[Redbook8:24][19901013:1100b]{Negative Multiplication}[13th October 1990]
19901013.1100 (Sat)
[continued]
‘Miss Brooke had that kind of beauty which seems to be thrown into relief by poor dress. Her hand and wrist were so finely formed that she could never wear sleeves not less bare of style* than those in which the Blessed Virgin appeared to Italian painters; and her profile as well as her stature and bearing seemed to gain the more dignity from her plain garments, which by the side of provincial fashion gave her the impressiveness of a fine quotation from the Bible — or from one of our elder poets, — in a paragraph of to-day’s newspaper.’**
The underlined section, if I have got it right, says that she always had to wear clothes more ornate then the B[lessed] V[irgin] (M[ary]) in Italian paintings; but the sense of the whole piece is that she wore plain garments and looked more beautiful and dignified for doing so. What one would expect is that her clothes always had to be at least as plain as the B[lessed] V[irgin Mary]’s, in order that her beauty should be properly displayed; otherwise she would be trying to hide her personal beauty by ostentatious dress, which is possible but seems uncharacteristic of her (ie out of line with the rest of the piece). In other words, ‘she could never wear sleeves less bare of style*** that the B[lessed] V[irgin Mary], etc.

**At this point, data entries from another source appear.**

(** * Spot detection in smFISH images

    A shallow embedding of [bigfish/detection/spot_detection.py]: the
    Laplacian-of-Gaussian / local-maximum spot detector, the
    connected-component filter and the signal-to-noise estimator.

    Conventions of the embedding.
    - A numpy array is a record of its dtype tag, its shape and an accessor
      from index vectors to elements.  Two arrays are compared pointwise on
      the indices of their shape.
    - Every supported pixel type (uint8, uint16, float32, float64) embeds
      exactly, and monotonically, into IEEE binary64, so pixels are kernel
      floats ([PrimFloat.float]) and the dtype tag records how the array was
      stored.  Comparisons are the IEEE ones, NaN included.
    - A Python number is an [int] or a [float]; the code branches on which.
    - A Python exception is the [Err] branch of a result type. *)

From Stdlib Require Import ZArith List Bool Lia Floats.
Import ListNotations.
Local Open Scope Z_scope.

(** ** Results and exceptions *)

Inductive error : Type :=
| InvalidShape      (* check_array: wrong number of dimensions *)
| InvalidDtype      (* check_array: dtype outside the accepted list *)
| InvalidValue      (* check_array: NaN where it is not allowed *)
| TypeError
| ValueError
| IndexError
| RuntimeError
| OverflowError.

Inductive result (A : Type) : Type :=
| Ok (a : A)
| Err (e : error).
Arguments Ok {A} a.
Arguments Err {A} e.

Definition bind {A B : Type} (c : result A) (k : A -> result B) : result B :=
  match c with
  | Ok a => k a
  | Err e => Err e
  end.

Notation "x <- c ;; k" := (bind c (fun x => k))
  (at level 61, c at next level, right associativity).
Notation "' pat <- c ;; k" := (bind c (fun x => match x with pat => k end))
  (at level 61, pat pattern, c at next level, right associativity).

Fixpoint mapM {A B : Type} (f : A -> result B) (l : list A) : result (list B) :=
  match l with
  | [] => Ok []
  | a :: l' => b <- f a ;; bs <- mapM f l' ;; Ok (b :: bs)
  end.

Definition is_validation_error (e : error) : bool :=
  match e with
  | InvalidShape | InvalidDtype | InvalidValue => true
  | _ => false
  end.

(** ** Python and numpy scalars *)

Inductive pynum : Type :=
| PyInt (z : Z)
| PyFloat (f : float).

(** [float(z)]: the binary64 nearest to [z]. *)
Definition float_of_Z (z : Z) : float :=
  SF2Prim (binary_normalize prec emax z 0 false).

Definition to_float (x : pynum) : float :=
  match x with
  | PyInt z => float_of_Z z
  | PyFloat f => f
  end.

Definition py_add (x y : pynum) : pynum :=
  match x, y with
  | PyInt a, PyInt b => PyInt (a + b)
  | _, _ => PyFloat (PrimFloat.add (to_float x) (to_float y))
  end.

Definition py_mul (x y : pynum) : pynum :=
  match x, y with
  | PyInt a, PyInt b => PyInt (a * b)
  | _, _ => PyFloat (PrimFloat.mul (to_float x) (to_float y))
  end.

(** The integer a finite float truncates to (toward zero). *)
Definition SFtrunc (s : bool) (m : positive) (e : Z) : Z :=
  let v := if 0 <=? e then Z.pos m * 2 ^ e else Z.pos m / 2 ^ (- e) in
  if s then - v else v.

(** [int(f)] on a float: truncation toward zero; NaN and the infinities
    raise. *)
Definition int_of_float (f : float) : result Z :=
  match Prim2SF f with
  | S754_zero _ => Ok 0
  | S754_finite s m e => Ok (SFtrunc s m e)
  | S754_infinity _ => Err OverflowError
  | S754_nan => Err ValueError
  end.

Definition py_int (x : pynum) : result Z :=
  match x with
  | PyInt z => Ok z
  | PyFloat f => int_of_float f
  end.

(** ** numpy arrays *)

Inductive np_dtype : Type :=
| np_bool | np_uint8 | np_uint16 | np_int32 | np_int64 | np_float32 | np_float64.

Definition dtype_eqb (a b : np_dtype) : bool :=
  match a, b with
  | np_bool, np_bool | np_uint8, np_uint8 | np_uint16, np_uint16
  | np_int32, np_int32 | np_int64, np_int64
  | np_float32, np_float32 | np_float64, np_float64 => true
  | _, _ => false
  end.

Record ndarray (V : Type) : Type := mk_ndarray {
  dtype : np_dtype;
  shape : list nat;
  item : list Z -> V
}.
Arguments mk_ndarray {V} dtype shape item.
Arguments dtype {V} n.
Arguments shape {V} n.
Arguments item {V} n idx.

Definition ndim {V : Type} (a : ndarray V) : nat := length (shape a).

(** The index vectors of a shape, in row-major (C) order. *)
Fixpoint indices (sh : list nat) : list (list Z) :=
  match sh with
  | [] => [[]]
  | n :: sh' =>
      flat_map (fun i => map (cons (Z.of_nat i)) (indices sh')) (seq 0 n)
  end.

Fixpoint in_boundsb (sh : list nat) (idx : list Z) : bool :=
  match sh, idx with
  | [], [] => true
  | n :: sh', i :: idx' => (0 <=? i) && (i <? Z.of_nat n) && in_boundsb sh' idx'
  | _, _ => false
  end.

(** Elementwise binary operation on two arrays of one shape.  numpy would
    also broadcast two different but compatible shapes; the arrays of this
    module (image, filtered image, masks) share one shape, and the
    statements below that go through this operation say so. *)
Definition arr_zip {A B C : Type} (dt : np_dtype) (f : A -> B -> C)
    (a : ndarray A) (b : ndarray B) : result (ndarray C) :=
  if list_eq_dec Nat.eq_dec (shape a) (shape b)
  then Ok (mk_ndarray dt (shape a) (fun idx => f (item a idx) (item b idx)))
  else Err ValueError.

Definition arr_map {A B : Type} (dt : np_dtype) (f : A -> B) (a : ndarray A)
    : ndarray B :=
  mk_ndarray dt (shape a) (fun idx => f (item a idx)).

(** [image > threshold] against a Python scalar. *)
Definition arr_gt (image : ndarray float) (threshold : pynum) : ndarray bool :=
  arr_map np_bool (fun v => PrimFloat.ltb (to_float threshold) v) image.

(** [np.nonzero] followed by [np.column_stack]: the indices at which a mask
    holds, one row each, in row-major order. *)
Definition nonzero (mask : ndarray bool) : list (list Z) :=
  filter (item mask) (indices (shape mask)).

(** ** Validation: [stack.check_array] *)

(** Modelled from the spec: [stack.check_array] lives in [bigfish.stack],
    which is not among the sources.  The spec (sections 6 and 7) gives its
    contract: the number of dimensions must be one of [ndims]
    (InvalidShape), the dtype one of [dtypes] (InvalidDtype), and NaN must
    be absent unless [allow_nan] (InvalidValue). *)
Definition check_array {V : Type} (nan : V -> bool) (a : ndarray V)
    (ndims : list nat) (dtypes : list np_dtype) (allow_nan : bool)
    : result unit :=
  if negb (existsb (Nat.eqb (ndim a)) ndims) then Err InvalidShape
  else if negb (existsb (dtype_eqb (dtype a)) dtypes) then Err InvalidDtype
  else if negb allow_nan
          && existsb (fun idx => nan (item a idx)) (indices (shape a))
       then Err InvalidValue
  else Ok tt.

Definition image_dtypes : list np_dtype :=
  [np_uint8; np_uint16; np_float32; np_float64].

Definition check_image (image : ndarray float) (allow_nan : bool)
    : result unit :=
  check_array PrimFloat.is_nan image [2; 3]%nat image_dtypes allow_nan.

(** ** [scipy.ndimage.maximum_filter] *)

Inductive filter_mode (V : Type) : Type :=
| Reflect                 (* the default: d c b a | a b c d | d c b a *)
| Constant (cval : V).    (* mode='constant': [cval] outside the array *)
Arguments Reflect {V}.
Arguments Constant {V} cval.

Inductive size_arg : Type :=
| SizeScalar (s : Z)
| SizeSeq (l : list Z).

Definition reflect_index (n : nat) (j : Z) : Z :=
  let m := j mod (2 * Z.of_nat n) in
  if m <? Z.of_nat n then m else 2 * Z.of_nat n - 1 - m.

But then, I haven’t read Middlemarch.
*[Underlining added in ts]
**George Eliot, ‘Middlemarch’[Chapter 1, opening words;]
cited in Gill, ‘Mastering English Literature’, [Macmillan, 1985] p91 [Chapter 7.2]
{Perhaps misquoted?
[Yes; ‘never’ is not in the published texts, but has been inserted in Gill’s text, which should read as follows: ‘Miss Brooke had that kind of beauty which seems to be thrown into relief by poor dress. Her hand and wrist were so finely formed that she could wear sleeves not less bare of style than those in which the Blessed Virgin appeared to Italian painters; and her profile as well as her stature and bearing seemed to gain the more dignity from her plain garments, which by the side of provincial fashion gave her the impressiveness of a fine quotation from the Bible, – or from one of our elder poets, – in a paragraph of to-day's newspaper.’] ’}
***(ie more ornate)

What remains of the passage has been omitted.